Efek dari stres pascatrauma bersifat jangka panjang dan serius. Ini dapat memengaruhi kemampuan pasien untuk memiliki gaya hidup normal dan dapat memengaruhi hubungan pribadi, pendidikan, dan pekerjaan. Karena menghindari tempat dan orang yang terkait dengan kanker adalah bagian dari stres pasca-trauma, pasien dapat menghindari perawatan profesional.

Adalah penting bahwa para penyintas kanker sadar akan kemungkinan tekanan mental akibat hidup dengan kanker dan kebutuhan untuk perawatan dini dari stres pascatrauma. Lebih dari satu jenis perawatan dapat digunakan.

Teknik intervensi krisis, pelatihan relaksasi, dan kelompok pendukung dapat membantu gejala stres pasca-trauma.

Metode intervensi krisis bertujuan untuk menghilangkan tekanan dan membantu pasien kembali ke aktivitas normal. Metode ini berfokus pada pemecahan masalah, mengajarkan keterampilan koping, dan memberikan pengaturan yang mendukung bagi pasien.

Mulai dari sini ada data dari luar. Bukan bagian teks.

(* ===== verification/Services.v ===== *)
(** * Services: the service registry, the auth service and the trusted CA bundle

    - Module [ServiceRegistry] models [internal/controller/services/registry/registry.go] and
      [registerServices] of [cmd/main.go].
    - Module [Auth] models the actions of [internal/controller/services/auth]: which roles are
      rendered, whom they are bound to, and the default group.
    - Module [TrustedCABundle] models [internal/controller/services/certconfigmapgenerator]:
      the ConfigMap with certificates in every namespace, and what triggers it.

    Adding a resource to the request, reading and writing the cluster are events. A handler
    of the registry is any value with a name. *)

From S2P Require Import Prelude Effects Conditions Unstructured Namespaces ModuleBase ModuleRegistry SharedPlatform PlatformConfig Conversion DscController Admission Kueue Gateway GatewayStatus GatewayAuth.

(** ** The registry *)

Module ServiceRegistry.
Section registry.
Context {H : Type} (GetName : H → string).
Variable multierror_error : list goerr → goerr.

Record handlerEntry := MkEntry { handler : H; enabled : bool }.

(** A nil map of entries is the empty one. *)
Record t := MkRegistry { entries : gmap string handlerEntry }.

(** The order in which Go ranges over the map. *)
Variable range : gmap string handlerEntry → list handlerEntry.

Definition Add (r : t) (ch : H) : t := MkRegistry (<[GetName ch := MkEntry ch true]> (entries r)).

Definition setEnabled (r : t) (name : string) (b : bool) : t :=
  match entries r !! name with
  | Some e => MkRegistry (<[name := MkEntry (handler e) b]> (entries r))
  | None => r
  end.

Definition Enable (r : t) (name : string) : t := setEnabled r name true.
Definition Disable (r : t) (name : string) : t := setEnabled r name false.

Beberapa pasien dibantu oleh metode yang mengajarkan mereka untuk mengubah perilaku mereka dengan mengubah pola berpikir mereka. Melalui terapi perilaku kognitif (CBT), pasien dapat dibantu untuk:

  • Pahami gejalanya.
  • Pelajari cara-cara untuk mengatasi dan mengelola stres (seperti pelatihan relaksasi).
  • Sadarilah pola berpikir yang menyebabkan kesusahan dan gantikan mereka dengan cara berpikir yang lebih seimbang dan berguna.
  • Menjadi kurang sensitif terhadap pemicu yang mengecewakan.

Kelompok pendukung juga dapat membantu orang yang memiliki gejala stres pasca-trauma. Dalam pengaturan kelompok, pasien dapat memperoleh dukungan emosional, bertemu orang lain dengan pengalaman dan gejala yang sama, dan belajar keterampilan koping dan manajemen.

Obat-obatan dapat digunakan untuk gejala stres pasca-trauma yang parah. Untuk pasien dengan gejala stres pasca-trauma yang parah, obat-obatan dapat digunakan. Sebagai contoh:

  • Antidepresan trisiklik dan monoamine oksidase inhibitor (MOA) digunakan, terutama ketika stres pasca-trauma terjadi bersamaan dengan depresi.
  • Inhibitor reuptake serotonin selektif (SSRI) seperti fluoxetine dapat mengurangi stres yang terjadi pada apa yang dikenal sebagai "sindrom fight-or-flight".
  • Obat-obatan anti kecemasan dapat membantu mengurangi gejala kecemasan. Dalam kasus-kasus tertentu, obat-obatan antipsikotik dapat mengurangi kilas balik parah.